Помазание – это таинственное воздействие Бога, которым отдельный человек изымается из повседневности и помещается на рубеж миров: для Бога – по направлению к людям, для людей – к Богу. Это исполняется во Христе, – так, что всякое другое помазание есть не более чем предчувствие Его помазанности. А оно, возвещаемое «полнотой елея», есть Сам Дух Святой. Через Него Дева прияла Сына Божия. В Нем Мессия живет, действует, говорит.
Поэтому Его и можно познать только в Святом Духе. Когда Петр на Его вопрос отвечает Ему: «Ты Христос, Сын Бога Живаго», Иисус говорит ему с ликованием: «Блажен ты, Симон, сын Ионин; потому что не плоть и кровь открыли тебе это, но Отец Мой, сущий на небесах», что означает: это понимание ты получил не от земли, не от своего духа, но от Духа Божия. Своим свидетельством Петр, познав это, оказывается там, где Мессия находится самим Своим бытием. Но тут же выясняется, как трудно там быть. Спустя одно мгновение Иисус говорит о страдании, и тут Петр пытается удержать Его: «Да не будет этого с Тобою», так что Господь, резко «обратившись», отталкивает его: «Отойди от Меня, сатана! ты мне соблазн; потому что думаешь не о том, что Божие, но что человеческое». Тут Петр вновь становится самим собой и больше не узнает Мессии (Мф 18.13-23).

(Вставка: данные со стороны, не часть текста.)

(** * Decoders of core/import-csv.cpp

    A shallow embedding of the dive-log import decoders of
    [core/import-csv.cpp]: the line tokenizer [parse_csv_line], the markup
    wrapper [try_to_xslt_open_csv], the generic CSV decoder
    [try_to_open_csv], the DAN (DL7) segment decoder [parse_dan_format],
    the sample loop of the Poseidon MkVI decoder [parse_txt_file] and the
    Seabear decoder [parse_seabear_csv_file].

    Buffers are lists of bytes ([ascii]); a [char *] into a buffer is an
    offset, a nullable pointer an [option nat].  A [std::string] of size
    [n] is followed by a terminating NUL at offset [n], so reading offset
    [n] yields NUL.  Loops that advance a cursor through a buffer are
    written with fuel, and the entry points supply enough of it. *)

From stdpp Require Import base option list strings gmap.
From Stdlib Require Import ZArith Lia Ascii.

Local Open Scope char_scope.
Local Open Scope list_scope.

(** ** Bytes, C strings and the libc primitives the decoders use *)

Abbreviation bytes := (list ascii).

Definition NUL : ascii := "000".

(** String literals of the source, as byte lists. *)
Definition lit (s : string) : bytes := String.list_ascii_of_string s.

(** [p[i]]: the byte at offset [i]; the terminator past the last byte. *)
Definition char_at (buf : bytes) (i : nat) : ascii := nth i buf NUL.

(** The C string starting at the head of [s]: the bytes before the first NUL. *)
Fixpoint cstr (s : bytes) : bytes :=
  match s with
  | [] => []
  | c :: s' => if Ascii.eqb c NUL then [] else c :: cstr s'
  end.

Definition strlen (s : bytes) : nat := length (cstr s).

(** [isprefix p s]: the bytes of [p] are the first bytes of [s]. *)
Fixpoint isprefix (p s : bytes) : bool :=
  match p, s with
  | [], _ => true
  | _ :: _, [] => false
  | a :: p', b :: s' => Ascii.eqb a b && isprefix p' s'
  end.

(** [strstr_from s needle off]: [strstr] over the C string at the head of
    [s], which sits at offset [off] of its buffer.  The needles of the
    source are literals without NUL. *)
Fixpoint strstr_from (s needle : bytes) (off : nat) : option nat :=
  if isprefix needle s then Some off
  else match s with
       | [] => None
       | c :: s' => if Ascii.eqb c NUL then None else strstr_from s' needle (S off)
       end.

Definition strstr (buf : bytes) (p : nat) (needle : bytes) : option nat :=
  strstr_from (drop p buf) (cstr needle) p.

(** [strchr(p, c)] for a non-NUL [c]. *)
Definition strchr (buf : bytes) (p : nat) (c : ascii) : option nat :=
  strstr buf p [c].

(** [strncmp(p, pattern, strlen(pattern)) == 0]: the patterns are
    literals without NUL, so it compares a prefix.  The [MATCH] macro is
    [memcmp] over [strlen(pattern)] bytes: the same prefix test where that
    many bytes can be read. *)
Definition starts_with (buf : bytes) (p : nat) (pattern : bytes) : bool :=
  isprefix pattern (drop p buf).

(** [memchr(p, c, n)] *)
Fixpoint memchr_from (s : bytes) (c : ascii) (n off : nat) : option nat :=
  match n, s with
  | S n', x :: s' => if Ascii.eqb x c then Some off else memchr_from s' c n' (S off)
  | _, _ => None
  end.

Definition memchr (buf : bytes) (p : nat) (c : ascii) (n : nat) : option nat :=
  memchr_from (drop p buf) c n p.

(** [std::string(p, n)] *)
Definition substr (buf : bytes) (p n : nat) : bytes := take n (drop p buf).

(** ** Diagnostics and outcomes *)

(** What [report_info] and [report_error] receive: the format string of the
    call (arguments elided), and the one numeric diagnostic of the wrapper. *)
Inductive diag : Type :=
  | Info (fmt : string)
  | Error (fmt : string)
  | OffBy (n : nat).

(** The result of running a function: it returns, or it runs into
    behaviour the language leaves undefined (a store outside the buffer,
    a null cursor handed to [strncmp]), or the fuel of a loop ran out. *)
Inductive outcome (A : Type) : Type :=
  | Returns (a : A)
  | Undefined
  | OutOfFuel.
Arguments Returns {A} a.
Arguments Undefined {A}.
Arguments OutOfFuel {A}.

(** ** 4.3 The markup wrapper: [try_to_xslt_open_csv] *)

(** [mem.resize(n)] for [n >= mem.size()]: new bytes are NUL. *)
Definition resize (mem : bytes) (n : nat) : bytes :=
  take n mem ++ replicate (n - length mem) NUL.

(** [*--ptr_out = c]: the store is defined only inside the buffer. *)
Definition store_dec (mem : bytes) (ptr_out : nat) (c : ascii) : option (bytes * nat) :=
  match ptr_out with
  | 0 => None
  | S q => if decide (q < length mem) then Some (<[q := c]> mem, q) else None
  end.
(** The generator never inspects the elements: it commutes with any
    relabelling of them. *)
Lemma getPermutations_map {A B} (f : A → B) (ua : A) (ub : B) (arr : list A) size :
  V1.getPermutations ub (map f arr) size
  = map (map f) (V1.getPermutations ua arr size).
Proof.
  revert arr. induction size as [| size IH]; intros arr; [done |].
  simpl. rewrite map_flat_map, length_map.
  apply flat_map_ext_seq. intros i Hi.
  rewrite firstn_map, skipn_map, <- map_app, IH, !map_map.
  apply map_ext. intros sub. simpl. f_equal.
  unfold V1.index. rewrite (nth_indep _ ub (f ua)) by (by rewrite length_map).
  apply map_nth.
Qed.

Lemma map_index_seq {T} (undefined : T) (arr : list T) :
  map (V1.index undefined arr) (seq 0 (length arr)) = arr.
Proof.
  apply list_eq. intros i. rewrite list_lookup_fmap.
  destruct (decide (i < length arr)) as [Hi | Hi].
  - rewrite lookup_seq_lt by done. simpl. by rewrite (index_lookup undefined).
  - rewrite lookup_seq_ge by lia. simpl. symmetry. apply lookup_ge_None. lia.
Qed.

(** Every emitted ordering is the input read through a permutation of
    its positions [0 .. n-1]. *)
Lemma getPermutations_by_position {T} (undefined : T) (arr : list T) :
  V1.getPermutations undefined arr (length arr)
  = map (λ positions, map (V1.index undefined arr) positions)
        (V1.getPermutations 0 (seq 0 (length arr)) (length arr)).
Proof.
  rewrite <- (getPermutations_map _ 0 undefined).
  by rewrite map_index_seq.
Qed.

(** The imported generator emits the same orderings in the same order. *)
Lemma generate_getPermutations {T} (undefined : T) k (current remaining : list T) :
  V2.generate undefined k current remaining
  = map (app current) (V1.getPermutations undefined remaining k).
Proof.
  revert current remaining. induction k as [| k IH]; intros current remaining.
  - simpl. by rewrite app_nil_r.
  - simpl. rewrite map_flat_map. apply flat_map_ext. intros i.
    rewrite IH, map_map. apply map_ext. intros sub.
    by rewrite <- app_assoc.
Qed.

Lemma permutations_getPermutations {T} (undefined : T) (data : list T) n :
  V2.permutations undefined data n = V1.getPermutations undefined data n.
Proof.
  unfold V2.permutations. rewrite generate_getPermutations.
  apply map_id.
Qed.
End PermutationsByPosition.

(** C6: on an input of length [n] the generator emits exactly [n!]
    orderings; they are the input read through the orderings of its
    positions [0 .. n-1], each ordering of the positions occurring
    exactly once (so equal values at different positions still give
    separate orderings, and none is omitted); every emitted ordering is a
    rearrangement of the input and every rearrangement is emitted; on
    the empty input exactly one ordering, the empty one, is emitted.
    The imported generator of the iterator revision emits the same list. *)
Theorem getPermutations_all_orderings {T : Type} (undefined : T) (arr : list T) :
  let n := length arr in
  length (V1.getPermutations undefined arr n) = fact n
  ∧ V1.getPermutations undefined arr n
    = map (λ positions, map (V1.index undefined arr) positions)
          (V1.getPermutations 0 (seq 0 n) n)
  ∧ NoDup (V1.getPermutations 0 (seq 0 n) n)
  ∧ (∀ positions, positions ∈ V1.getPermutations 0 (seq 0 n) n ↔ positions ≡ₚ seq 0 n)
  ∧ (∀ p, p ∈ V1.getPermutations undefined arr n ↔ p ≡ₚ arr)
  ∧ V1.getPermutations undefined [] 0 = [[]]
  ∧ V2.permutations undefined arr n = V1.getPermutations undefined arr n.
Proof.
  intros n. subst n. repeat split.
  - by apply getPermutations_length.
  - apply getPermutations_by_position.
  - apply getPermutations_NoDup; [by rewrite length_seq | apply NoDup_seq].
  - apply getPermutations_Permutation. by rewrite length_seq.
  - apply getPermutations_complete. by rewrite length_seq.
  - by apply getPermutations_Permutation.
  - by apply getPermutations_complete.
  - apply permutations_getPermutations.
Qed.

(** ** The route scorer *)

Section Pure.
Context {T : Type} (undefined : T) `{Number num}.
Variable dist : T * T → num.

Lemma for_of_Id {A S} (xs : list A) (body : S → A → S) (s : S) :
  for_of (M := Id) xs body s = foldl body s xs.
Proof. revert s. induction xs as [| x xs IH]; intros s; [done | apply IH]. Qed.

Lemma foldl_ext_eq {A S} (f g : S → A → S) (xs : list A) (s : S) :
  (∀ s x, f s x = g s x) → foldl f s xs = foldl g s xs.
Proof.
  intros Hfg. revert s. induction xs as [| x xs IH]; intros s; [done |].
  simpl. by rewrite Hfg, IH.
Qed.

Lemma mapM_Id {A B} (f : A → B) (l : list A) : mapM (M := Id) f l = map f l.
Proof.
  induction l as [| x l IH]; [done |].
  change (f x :: mapM (M := Id) f l = f x :: map f l). by rewrite IH.
Qed.

Lemma total_distance_Id (route : list T) :
  V2.total_distance (M := Id) dist route
  = foldl add zero (map dist (V2.pairwise route)).
Proof.
  unfold V2.total_distance. generalize (zero (num := num)) as acc.
  induction (V2.pairwise route) as [| [a b] pairs IH]; intros acc; [done |].
  apply IH.
Qed.

Lemma pairwise_by_index (route : list T) :
  V2.pairwise route
  = map (λ i, (nth i route undefined, nth (i + 1) route undefined))
        (seq 0 (length route - 1)).
Proof.
  induction route as [| a [| b rest] IH]; [done | done |].
  change (V2.pairwise (a :: b :: rest)) with ((a, b) :: V2.pairwise (b :: rest)).
  rewrite IH.
  replace (length (b :: rest) - 1) with (length rest) by (simpl; lia).
  replace (length (a :: b :: rest) - 1) with (S (length rest)) by (simpl; lia).
  change (seq 0 (S (length rest))) with (0 :: seq 1 (length rest)).
  rewrite <- seq_shift, map_cons, map_map. done.
Qed.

Как потрясает, что Иисус только теперь, «восхотев» идти в Иерусалим (Лк 9.51), говорит открыто о своей сущности – и даже тут заканчивает строгим повелением не говорить никому, что Он Мессия. Сама Благая Весть просто-напросто и состоит в том, что Он Мессия – и тем не менее Он долгое время вообще не упоминает об этом. Первые, кто узнает Его, – это бесы. Несчастные люди, в которых действует злая неземная сила, ощущают присутствие Того, Кто явился из иного мира. Они знают про пришествие, посланничество, приближающееся искупление. Иисус же с угрозой запрещает им говорить об этом (Мф 12.16). Затем народ, с его инстинктом видеть глубже образованных, смутно угадывает правду о Нем. Но Он ему не доверяется. Почему? Почему Он не скажет прямо: «Это Я»? Почему не отзывается, когда они заговаривают с Ним об этом? Потому, что Он знает, что не найдет в них отклика. Они действительно ожидают Мессию, но Мессию земного царства. Это действительно должно быть религиозное царство, теократия, но оно должно означать увековечение Ветхого Союза, а не заключение Нового, небесного. Иисус знает, что как только прозвучит слово «Мессия», Его поймут в этом смысле и опутают сетями обмана. Поэтому Он молчит и старается сначала обратить сердца, чтобы они раскрылись для приятия Нового. Но это не удается, и весть остается невысказанной. Она, подобно запечатанному письму, достигает темницы Иоанна, который спрашивает через своих учеников: «Ты ли Тот, Который должен прийти, или ожидать нам другого?» Ему Иисус отвечает словами пророчества: «Пойдите, скажите Иоанну, что слышите и видите: слепые прозревают и хромые ходят, прокаженные очищаются и глухие слышат, мертвые воскресают и нищие благовествуют. И блажен, кто не соблазнится о Мне» (Мф 11.4– 6). Иоанн, живущий духом пророков, распознает истину. В таком же запечатанном виде Иисус доверяет Весть Своим ученикам, запрещая разглашать ее.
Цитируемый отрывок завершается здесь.